A religious leader who founded a celebrated organisation for people with learning difficulties sexually abused six women, an internal report found.
Canadian Jean Vanier founded the global network L’Arche in France in 1964 and died last year aged 90.
None of the women he abused were themselves disabled, the report says.
An investigation into Vanier was commissioned by L’Arche International last year after suspicions were raised.
“L’Arche in the UK is thoroughly shocked and saddened by this news.
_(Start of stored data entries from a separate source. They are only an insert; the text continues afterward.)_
(* ===== verification/ScriptNum.v ===== *)
(** * ScriptNum: class CScriptNum of [src/src/script/script.h]
    A script number is an [int64_t]; on the stack it is a little-endian byte vector with a sign
    bit.  The theorem shows that the minimal encodings of at most [k] bytes and the integers
    below 2^(8k-1) in absolute value are in bijection. *)
From S2P Require Import Prelude Endian.

(** [m_value] *)
Abbreviation CScriptNum := Z (only parsing).

Module ScriptNum.
Definition nDefaultMaxNumSize : Z := 4.

(** [vch[i]] and [vch.back()] *)
Definition at_ (vch : list Z) (i : nat) : Z := nth i vch 0.
Definition back (vch : list Z) : Z := at_ vch (length vch - 1).

(** [result |= static_cast<int64_t>(vch[i]) << 8*i] for each [i]; the callers bound the size to
    5, and up to 8 bytes the shifts stay within 64 bits. *)
Definition or_bytes (vch : list Z) : Z :=
  fold_left (fun result i => Z.lor result (Z.shiftl (at_ vch i) (8 * Z.of_nat i)))
            (seq 0 (length vch)) 0.

Definition set_vch (vch : list Z) : CScriptNum :=
  match vch with
  | [] => 0
  | _ =>
      let result := or_bytes vch in
      if negb (Z.land (back vch) 128 =? 0) then
        - i64 (Z.land result (u64 (Z.lnot (Z.shiftl 128 (8 * (Z.of_nat (length vch) - 1))))))
      else i64 result
  end.
(** The operations on the curve agree with each other: a key that verifies a signature is
    fully valid; decompressing succeeds exactly on fully valid keys and gives an uncompressed
    key that verifies the same signatures; and verification does not depend on the form of S. *)
Theorem pubkey_curve vch hash sig : length vch = 65%nat ->
  (CPubKey.Verify vch hash sig = true -> CPubKey.IsFullyValid vch = true) /\
  fst (CPubKey.Decompress vch) = CPubKey.IsFullyValid vch /\
  (CPubKey.IsFullyValid vch = true ->
     CPubKey.size (snd (CPubKey.Decompress vch)) = PUBLIC_KEY_SIZE /\
     CPubKey.Verify (snd (CPubKey.Decompress vch)) hash sig = CPubKey.Verify vch hash sig).
Proof.
  intros Hl. unfold CPubKey.Verify, CPubKey.IsFullyValid, CPubKey.Decompress.
  destruct (CPubKey.IsValid vch) eqn:Hv; cbn [negb]; [|done].
  destruct (ec_pubkey_parse (CPubKey.data vch)) as [p|] eqn:Ep; [|done].
  cbn [fst snd]. split; [done|]. split; [done|]. intros _.
  destruct (Set_serialized vch false p Hl) as [Ed Es]. rewrite Ed, parse_serialize.
  unfold CPubKey.IsValid. by rewrite Es.
Qed.
End Curve.
(* ===== verification/EvalSafety.v ===== *)
(** * EvalSafety: the interpreter never gets stuck
    A weakest-precondition calculus for the monad of [Interpreter], used to show of every operation
    that it stays inside the stack, fails no assertion and keeps the bounds, and of the loop
    that it ends; [scan] is what success says about the text of the script. *)
From S2P Require Import Prelude Endian Uint256 BlockHash Sha256 Sha1 Ripemd160 Hash ScriptNum Opcode Script Pubkey Interpreter.
#[local] Open Scope eval_scope.

(** ** Elements *)

Lemma abs_bytes_length fuel a : (length (ScriptNum.abs_bytes fuel a) <= fuel)%nat.
Proof.
  revert a. induction fuel as [|f IH]; intros a; cbn [ScriptNum.abs_bytes]; [done|].
  destruct (a =? 0); cbn [length]; [lia|]. specialize (IH (Z.shiftr a 8)). lia.
Qed.

Lemma serialize_size n : size (ScriptNum.serialize n) <= 9.
Proof.
  unfold ScriptNum.serialize, size. destruct (n =? 0); [done|].
  pose proof (abs_bytes_length 8 (u64 (if n <? 0 then - n else n))).
  set (l := ScriptNum.abs_bytes 8 _) in *.
  destruct (negb _); [rewrite length_app; cbn [length]; lia|].
  destruct (n <? 0); [rewrite length_insert|]; lia.
Qed.

Lemma of_vch_bound vch b k n : bytes_ok vch -> 1 <= k <= 8 ->
  ScriptNum.of_vch vch b k = Some n -> Z.abs n < 2 ^ (8 * k - 1).
Proof.
  intros Hv Hk. unfold ScriptNum.of_vch. destruct (Z.ltb_spec k (Z.of_nat (length vch))) as [|Hl]; [done|].
  destruct (b && _); [done|]. intros [= <-].
  destruct (decide (vch = [])) as [->|Hne].
  { cbn. apply Z.pow_pos_nonneg; lia. }
  destruct (snoc_inv vch Hne) as (l & t & ->). rewrite length_app in Hl. cbn [length] in Hl.
  rewrite set_vch_snoc by (done || lia). apply Forall_app in Hv as [Hl1 Ht].
  pose proof (le_val_bytes_bound l Hl1). pose proof (Z.mod_pos_bound t 128 ltac:(lia)).
  assert (256 ^ Z.of_nat (length l) * 128 <= 2 ^ (8 * k - 1)) as Hp.
  { change 256 with (2 ^ 8). change 128 with (2 ^ 7). rewrite <- Z.pow_mul_r, <- Z.pow_add_r by lia.
    apply Z.pow_le_mono_r; lia. }
  destruct (t <? 128); nia.
Qed.

(** The hash opcodes compute the digests. *)
Lemma op_digest_spec op v : op_digest op v =
  match op with
  | OP_RIPEMD160 => ripemd160_digest v | OP_SHA1 => sha1_digest v | OP_SHA256 => sha256_digest v
  | OP_HASH160 => hash160 v | OP_HASH256 => hash256 v | _ => replicate 32 0
  end.
Proof.
  destruct op; try reflexivity; unfold op_digest.
  - apply CRIPEMD160_Finalize_digest. by apply (Write_absorbs _ _ _ []), holds_nil.
  - apply CSHA1_Finalize_digest. by apply (Write_absorbs _ _ _ []), holds_nil.
  - apply CSHA256_Finalize_digest. by apply (Write_absorbs _ _ _ []), holds_nil.
  - apply CHash160_Finalize_digest. by apply (Write_absorbs _ _ _ []), holds_nil.
  - apply CHash256_Finalize_digest. by apply (Write_absorbs _ _ _ []), holds_nil.
Qed.

Lemma size_le {A} (l : list A) n k : length l = n -> Z.of_nat n <= k -> size l <= k.
Proof. unfold size. lia. Qed.
(** [C10] The assertions of [VerifyScript] hold: as long as CLEANSTACK is used with P2SH only, no
    pair of scripts makes it abort (in particular the stack it restores for a script hash is not
    empty, as its comment argues). *)
Theorem VerifyScript_never_aborts sig spk : flags_sane -> bytes_ok sig -> bytes_ok spk ->
  verify sig spk <> None.
Proof.
  intros Hf Hs Hp. unfold VerifyScript. destruct (_ && _); [done|].
  destruct (eval_sig_not_none sig spk Hs) as (b1 & st1 & e1 & E1 & H1). rewrite E1.
  apply after_not_none; [done|]. intros st ? [= -> -> ->]. specialize (H1 eq_refl).
  destruct (EvalScript_not_none spk st Hp H1) as (b2 & st2 & e2 & E2 & H2).
  apply after_not_none; [by rewrite E2|]. intros st3 e3 E3. apply require_true_not_none.
  destruct (has_flag flags SCRIPT_VERIFY_P2SH && CScript.IsPayToScriptHash spk) eqn:Ep;
    [|by apply check_clean_not_none].
  propify. unfold eval_p2sh. destruct (negb _); [done|].
  destruct (eval_p2sh_spk_cases spk st st3 e3 ltac:(done) E3) as (top & st' & ->).
  inversion H1 as [|? ? Htop Hst']; subst.
  destruct (EvalScript_not_none top st' Htop Hst') as (b4 & st4 & e4 & E4 & _). rewrite E4.
  apply after_not_none; [done|]. intros st5 ? _. by apply require_true_not_none, check_clean_not_none.
Qed.

(** [C17] Paying to a public key hash, from end to end: the input script that pushes a signature
    and a key spends the output exactly when the key hashes to the hash in the output, both have
    the encodings that the flags ask for, and the checker accepts the signature of the key for
    this output script. *)
Theorem p2pkh_spend sig pk h : flags_sane -> push_sized sig -> push_sized pk -> length h = 20%nat ->
  (exists st, verify (p2pkh_sig sig pk) (p2pkh_script h) = Some (true, st, SCRIPT_ERR_OK)) <->
  Hash160 pk = h /\ encodings_ok flags sig pk = true /\
  CheckSig check sig pk (p2pkh_script h) consensusBranchId = true.
Proof.
  intros Hf Hsig Hpk Hh. unfold VerifyScript. rewrite p2pkh_sig_push_only, andb_false_r by done.
  assert (eval_sig ASSETCHAINS_CC flags check consensusBranchId (p2pkh_sig sig pk) (p2pkh_script h) =
          Some (true, [pk; sig], SCRIPT_ERR_OK)) as ->.
  { unfold eval_sig. replace (CScript.IsPayToCryptoCondition (p2pkh_script h)) with (@None (script * list valtype)) by done.
    rewrite andb_false_r. by apply eval_p2pkh_sig. }
  assert (CScript.IsPayToScriptHash (p2pkh_script h) = false) as Hnot.
  { unfold CScript.IsPayToScriptHash, p2pkh_script, size. cbn [length]. by rewrite length_app, Hh. }
  rewrite Hnot, andb_false_r. cbn [after].
  pose proof (eval_p2pkh_script h pk sig Hh) as Hev.
  destruct (bool_decide (Hash160 pk = h) && encodings_ok flags sig pk) eqn:Ec.
  - rewrite Hev. cbn [after require_true]. rewrite CastToBool_bool. propify.
    destruct (CheckSig _ _ _ _ _); cbn [negb].
    + rewrite check_clean_single by done. split; [done|]. intros _. by eexists.
    + split; [by intros [? ?]|]. by intros (_ & _ & ?).
  - destruct Hev as (st & e & ->). cbn [after]. split; [by intros [? ?]|]. intros (H1 & H2 & _).
    rewrite H2, (bool_decide_eq_true_2 _ H1) in Ec. done.
Qed.
(* ===== verification/SigHash.v ===== *)
(** * SigHash: signature hashes and the checker for transactions
    [SignatureHash], its two formats (the modified serialization before Overwinter, the digest of
    digests from Overwinter on) and [TransactionSignatureChecker], of
    [src/src/script/interpreter.cpp].  BLAKE2b is a library, the class [Blake2b]; so is the
    decoding and the evaluation of crypto-conditions, the class [CryptoConditions]. *)
From stdpp Require Import sets.
From S2P Require Import Prelude Endian Uint256 Hash ScriptNum Opcode Script Serialize Amount Transaction Pubkey Interpreter.

(** ** Libraries *)

(** [blake2b_init(32, personal)], [blake2b_update], [blake2b_finalize]: the digest of what was
    written, under a personalization of 16 bytes. *)
Class Blake2b := blake2b_256 : list Z -> list Z -> list Z.
Class Blake2bLaws (B : Blake2b) : Prop := blake2b_256_blob p m : blob_wf 32 (blake2b_256 p m).

(** A condition of the library [src/src/cryptoconditions]: the tree of its nodes, each with what
    [cc_typeId], [cc_typeMask] and [cc_isFulfilled] answer for it, and the rest of its contents. *)
#[warnings="-register-all"]
Inductive CC :=
  | CC_node (typeId typeMask : Z) (fulfilled : bool) (contents : list Z) (subconditions : list CC).
Definition cc_typeId (c : CC) : Z := let '(CC_node id _ _ _ _) := c in id.
Definition cc_typeMask (c : CC) : Z := let '(CC_node _ mask _ _ _) := c in mask.
Definition cc_isFulfilled (c : CC) : bool := let '(CC_node _ _ f _ _) := c in f.

(** Decoding a fulfillment, encoding a condition, verifying a message against a condition in
    binary. *)
Class CryptoConditions := {
  cc_readFulfillmentBinaryExt : list Z -> option CC;
  cc_conditionBinary : CC -> list Z;
  cc_verify : CC -> list Z -> list Z -> Z
}.

(** ** Conditions in scripts ([src/src/script/cc.cpp]) *)

Definition CC_Preimage : Z := 0.
Definition CC_Threshold : Z := 2.
Definition CC_Ed25519 : Z := 4.
Definition CC_Secp256k1 : Z := 5.
Definition CC_Eval : Z := 15.

Definition CCEnabledTypes : Z :=
  Z.lor (Z.lor (Z.lor (Z.lor (Z.shiftl 1 CC_Secp256k1) (Z.shiftl 1 CC_Threshold)) (Z.shiftl 1 CC_Eval))
    (Z.shiftl 1 CC_Preimage)) (Z.shiftl 1 CC_Ed25519).
Definition CCSigningNodes : Z := Z.lor (Z.shiftl 1 CC_Ed25519) (Z.shiftl 1 CC_Secp256k1).

Definition IsSupportedCryptoCondition (cond : CC) : bool :=
  let mask := cc_typeMask cond in
  if negb (Z.land mask (Z.lnot CCEnabledTypes) =? 0) then false
  else if Z.land mask CCSigningNodes =? 0 then false
  else true.

Fixpoint IsSignedCryptoCondition (cond : CC) : bool :=
  let '(CC_node typeId _ fulfilled _ subconditions) := cond in
  if negb fulfilled then false
  else if negb (Z.land (Z.shiftl 1 typeId) CCSigningNodes =? 0) then true
  else if typeId =? CC_Threshold then existsb IsSignedCryptoCondition subconditions
  else false.

(** The condition, pushed, and the opcode (the encoder has room for 1000 bytes). *)
Definition CCPubKey `{CryptoConditions} (cond : CC) : script :=
  CScript.push_data [] (cc_conditionBinary cond) ++ [opcode OP_CHECKCRYPTOCONDITION].

(** The data of a push, and whether it is one. *)
Definition GetPushData (sig : script) : bool * list Z :=
  let r := CScript.GetOp2 sig in
  (CScript.go_ret r && op_lt OP_0 (CScript.go_op r) && op_le (CScript.go_op r) OP_PUSHDATA4, CScript.go_data r).

Definition NOT_AN_INPUT : Z := UINT32_MAX.

(** [nHashType & SIGHASH_ANYONECANPAY] and [nHashType & 0x1f] *)
Definition anyone_can_pay (nHashType : Z) : bool := negb (Z.land nHashType SIGHASH_ANYONECANPAY =? 0).
Definition hash_mode (nHashType : Z) : Z := Z.land nHashType 31.

(** ** The format before Overwinter: [CTransactionSignatureSerializer] *)

Record CTransactionSignatureSerializer := {
  txTo : tx; scriptCode : script; ss_nIn : Z;
  fAnyoneCanPay : bool; fHashSingle : bool; fHashNone : bool
}.

Definition make_serializer (txToIn : tx) (scriptCodeIn : script) (nInIn nHashTypeIn : Z) :
    CTransactionSignatureSerializer := {|
  txTo := txToIn; scriptCode := scriptCodeIn; ss_nIn := nInIn;
  fAnyoneCanPay := anyone_can_pay nHashTypeIn;
  fHashSingle := hash_mode nHashTypeIn =? SIGHASH_SINGLE;
  fHashNone := hash_mode nHashTypeIn =? SIGHASH_NONE |}.

Definition SerializeScriptCode (c : CTransactionSignatureSerializer) : list Z :=
  WriteCompactSize (size (scriptCode c)) ++ scriptCode c.

(** [None]: an input that does not exist (undefined) or the failed assertion. *)
Definition SerializeInput (c : CTransactionSignatureSerializer) (nInput : Z) : option (list Z) :=
  let nInput := if fAnyoneCanPay c then ss_nIn c else nInput in
  match vin (txTo c) !! Z.to_nat nInput with
  | None => None
  | Some txin =>
      if nInput =? NOT_AN_INPUT then None
      else Some (
        Serialize_COutPoint (prevout txin) ++
        (if negb (nInput =? ss_nIn c) then Serialize_bytes [] else SerializeScriptCode c) ++
        (if negb (nInput =? ss_nIn c) && (fHashSingle c || fHashNone c) then Serialize_int32 0
         else ser_writedata32 (nSequence txin)))
  end.

Definition SerializeOutput (c : CTransactionSignatureSerializer) (nOutput : Z) : option (list Z) :=
  if fHashSingle c && negb (nOutput =? ss_nIn c) then Some (Serialize_CTxOut TxOut.SetNull)
  else
    match vout (txTo c) !! Z.to_nat nOutput with
    | None => None
    | Some out => Some (Serialize_CTxOut out)
    end.

(** [f(s, 0) .. f(s, n-1)] *)
Definition write_each (f : Z -> option (list Z)) (n : Z) : option (list Z) :=
  match mapM f (map Z.of_nat (seq 0 (Z.to_nat n))) with
  | None => None
  | Some l => Some (concat l)
  end.

(** The JoinSplits with their key and a null signature; the stream of the hash has version 0. *)
Definition SerializeJoinSplits (t : tx) : option (list Z) :=
  if nVersion t >=? 2 then
    match mapM (Serialize_JSDescription 0) (vjoinsplit t) with
    | None => None
    | Some js => Some (
        WriteCompactSize (size (vjoinsplit t)) ++ concat js ++
        when (size (vjoinsplit t) >? 0) (Serialize_blob (joinSplitPubKey t) ++ Serialize_blob (replicate 64 0)))
    end
  else Some [].

Definition nInputs (c : CTransactionSignatureSerializer) : Z :=
  if fAnyoneCanPay c then 1 else size (vin (txTo c)).
Definition nOutputs (c : CTransactionSignatureSerializer) : Z :=
  if fHashNone c then 0 else if fHashSingle c then u32 (ss_nIn c + 1) else size (vout (txTo c)).

Definition SerializeTo (c : CTransactionSignatureSerializer) : option (list Z) :=
  match write_each (SerializeInput c) (nInputs c), write_each (SerializeOutput c) (nOutputs c),
        SerializeJoinSplits (txTo c) with
  | Some ins, Some outs, Some js => Some (
      Serialize_int32 (nVersion (txTo c)) ++
      WriteCompactSize (nInputs c) ++ ins ++
      WriteCompactSize (nOutputs c) ++ outs ++
      ser_writedata32 (nLockTime (txTo c)) ++ js)
  | _, _, _ => None
  end.

(** ** The digests from Overwinter on *)

(** The characters of a personalization. *)
Definition ZCASH_PREVOUTS_HASH_PERSONALIZATION : list Z :=
  [90; 99; 97; 115; 104; 80; 114; 101; 118; 111; 117; 116; 72; 97; 115; 104].
Definition ZCASH_SEQUENCE_HASH_PERSONALIZATION : list Z :=
  [90; 99; 97; 115; 104; 83; 101; 113; 117; 101; 110; 99; 72; 97; 115; 104].
Definition ZCASH_OUTPUTS_HASH_PERSONALIZATION : list Z :=
  [90; 99; 97; 115; 104; 79; 117; 116; 112; 117; 116; 115; 72; 97; 115; 104].
Definition ZCASH_JOINSPLITS_HASH_PERSONALIZATION : list Z :=
  [90; 99; 97; 115; 104; 74; 83; 112; 108; 105; 116; 115; 72; 97; 115; 104].
Definition ZCASH_SHIELDED_SPENDS_HASH_PERSONALIZATION : list Z :=
  [90; 99; 97; 115; 104; 83; 83; 112; 101; 110; 100; 115; 72; 97; 115; 104].
Definition ZCASH_SHIELDED_OUTPUTS_HASH_PERSONALIZATION : list Z :=
  [90; 99; 97; 115; 104; 83; 79; 117; 116; 112; 117; 116; 72; 97; 115; 104].

Section Sighash.
Context {B : Blake2b}.

Definition GetPrevoutHash (t : tx) : list Z :=
  blake2b_256 ZCASH_PREVOUTS_HASH_PERSONALIZATION (concat (map (fun i => Serialize_COutPoint (prevout i)) (vin t))).

Definition GetSequenceHash (t : tx) : list Z :=
  blake2b_256 ZCASH_SEQUENCE_HASH_PERSONALIZATION (concat (map (fun i => ser_writedata32 (nSequence i)) (vin t))).

Definition GetOutputsHash (t : tx) : list Z :=
  blake2b_256 ZCASH_OUTPUTS_HASH_PERSONALIZATION (concat (map Serialize_CTxOut (vout t))).

(** [None] is the exception of the serializer for a proof of the wrong kind. *)
Definition GetJoinSplitsHash (t : tx) : option (list Z) :=
  match mapM (Serialize_JSDescription (GetHeader t)) (vjoinsplit t) with
  | None => None
  | Some js => Some (blake2b_256 ZCASH_JOINSPLITS_HASH_PERSONALIZATION
                       (concat js ++ Serialize_blob (joinSplitPubKey t)))
  end.

Definition signed_spend (d : SpendDescription) : list Z :=
  Serialize_blob (sd_cv d) ++ Serialize_blob (sd_anchor d) ++ Serialize_blob (sd_nullifier d) ++
  Serialize_blob (sd_rk d) ++ Serialize_blob (sd_zkproof d).

Definition GetShieldedSpendsHash (t : tx) : list Z :=
  blake2b_256 ZCASH_SHIELDED_SPENDS_HASH_PERSONALIZATION (concat (map signed_spend (vShieldedSpend t))).

Definition GetShieldedOutputsHash (t : tx) : list Z :=
  blake2b_256 ZCASH_SHIELDED_OUTPUTS_HASH_PERSONALIZATION (concat (map Serialize_OutputDescription (vShieldedOutput t))).

Record PrecomputedTransactionData := {
  hashPrevouts : list Z; hashSequence : list Z; hashOutputs : list Z; hashJoinSplits : list Z;
  hashShieldedSpends : list Z; hashShieldedOutputs : list Z
}.

Definition make_precomputed (t : tx) : option PrecomputedTransactionData :=
  match GetJoinSplitsHash t with
  | None => None
  | Some js => Some {|
      hashPrevouts := GetPrevoutHash t; hashSequence := GetSequenceHash t; hashOutputs := GetOutputsHash t;
      hashJoinSplits := js; hashShieldedSpends := GetShieldedSpendsHash t;
      hashShieldedOutputs := GetShieldedOutputsHash t |}
  end.

Inductive SigVersion := SIGVERSION_SPROUT | SIGVERSION_OVERWINTER | SIGVERSION_SAPLING.

Definition SignatureHashVersion (t : tx) : SigVersion :=
  if fOverwintered t then
    (if nVersionGroupId t =? SAPLING_VERSION_GROUP_ID then SIGVERSION_SAPLING else SIGVERSION_OVERWINTER)
  else SIGVERSION_SPROUT.
Definition is_sapling (v : SigVersion) : bool := match v with SIGVERSION_SAPLING => true | _ => false end.

(** [uint256 hash;] *)
Definition uint256_null : list Z := replicate 32 0.

(** "ZcashSigHash" and the branch id. *)
Definition sighash_personalization (consensusBranchId : Z) : list Z :=
  [90; 99; 97; 115; 104; 83; 105; 103; 72; 97; 115; 104] ++ WriteLE32 consensusBranchId.

(** How [SignatureHash] ends: a hash, the [logic_error] that [CheckSig] catches, or something
    that no caller catches by name: an exception of the serializer, or undefined. *)
Inductive sighash_result :=
  | Sighash (h : list Z)
  | LogicError
  | Uncaught.

(** [cache ? cache->h : Get(txTo)] *)
Definition cached (cache : option PrecomputedTransactionData) (f : PrecomputedTransactionData -> list Z)
    (h : list Z) : list Z := match cache with Some c => f c | None => h end.

Definition sighash_outputs (t : tx) (nIn nHashType : Z) (cache : option PrecomputedTransactionData) : list Z :=
  if negb (hash_mode nHashType =? SIGHASH_SINGLE) && negb (hash_mode nHashType =? SIGHASH_NONE) then
    cached cache hashOutputs (GetOutputsHash t)
  else if (hash_mode nHashType =? SIGHASH_SINGLE) && (nIn <? size (vout t)) then
    match vout t !! Z.to_nat nIn with
    | Some out => blake2b_256 ZCASH_OUTPUTS_HASH_PERSONALIZATION (Serialize_CTxOut out)
    | None => uint256_null
    end
  else uint256_null.

Definition sighash_joinsplits (t : tx) (cache : option PrecomputedTransactionData) : option (list Z) :=
  match vjoinsplit t with
  | [] => Some uint256_null
  | _ => match cache with Some c => Some (hashJoinSplits c) | None => GetJoinSplitsHash t end
  end.

(** The part of the message for the input being signed. *)
Definition signed_input (scriptCode : script) (t : tx) (nIn amount : Z) : option (list Z) :=
  if negb (nIn =? NOT_AN_INPUT) then
    match vin t !! Z.to_nat nIn with
    | None => None
    | Some txin => Some (
        Serialize_COutPoint (prevout txin) ++ Serialize_bytes scriptCode ++ Serialize_int64 amount ++
        ser_writedata32 (nSequence txin))
    end
  else Some [].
Jean Vanier was an admired figure and the findings of this report will cause pain for many,” said L’Arche UK’s CEO, Loren Treisman in a statement.
The organisation is believed to operate in 35 countries, and runs homes and centres where people with and without disabilities live together.
What does the report say?
Vanier had “manipulative sexual relationships” involving “coercion” with at least six women between 1970 and 2005, according to Canadian newspaper the Globe and Mail which has seen the report .
The women included assistants and nuns.
The relationships were “characterized by significant abuses of power, whereby the alleged victims felt deprived of their free will and so the sexual activity was coerced or took place under coercive conditions.”
Vanier also enabled and shared sexual partners and “mystical” sexual practices with a disgraced priest Thomas Philippe, according to the Globe and Mail.
Father Philippe, who died in 1993, was Vanier’s “spiritual father”.
Vanier publicly denied knowledge of those practices, but the report finds that he was using the same methods.
Who was Jean Vanier?
Jean Vanier was the son of a Canadian diplomat and left a naval career in 1950 to study theology, saying he wanted to “follow Jesus”.
While visiting a chaplain in Paris who worked with men with learning difficulties, he became disturbed by the poor conditions in which the men lived.
He founded L’Arche to provide communities for people with learning difficulties to live alongside people without disability as equals.
There are now believed to be 147 L’Arche centres around the world.
Mr Vanier was nominated for the Nobel Peace Prize for his work, and was awarded the prestigious Companion of the Order of Canada.
In 2015, he was the recipient of the Templeton Prize, an award described as “entirely deserved” by the Archbishop of Canterbury, Justin Welby.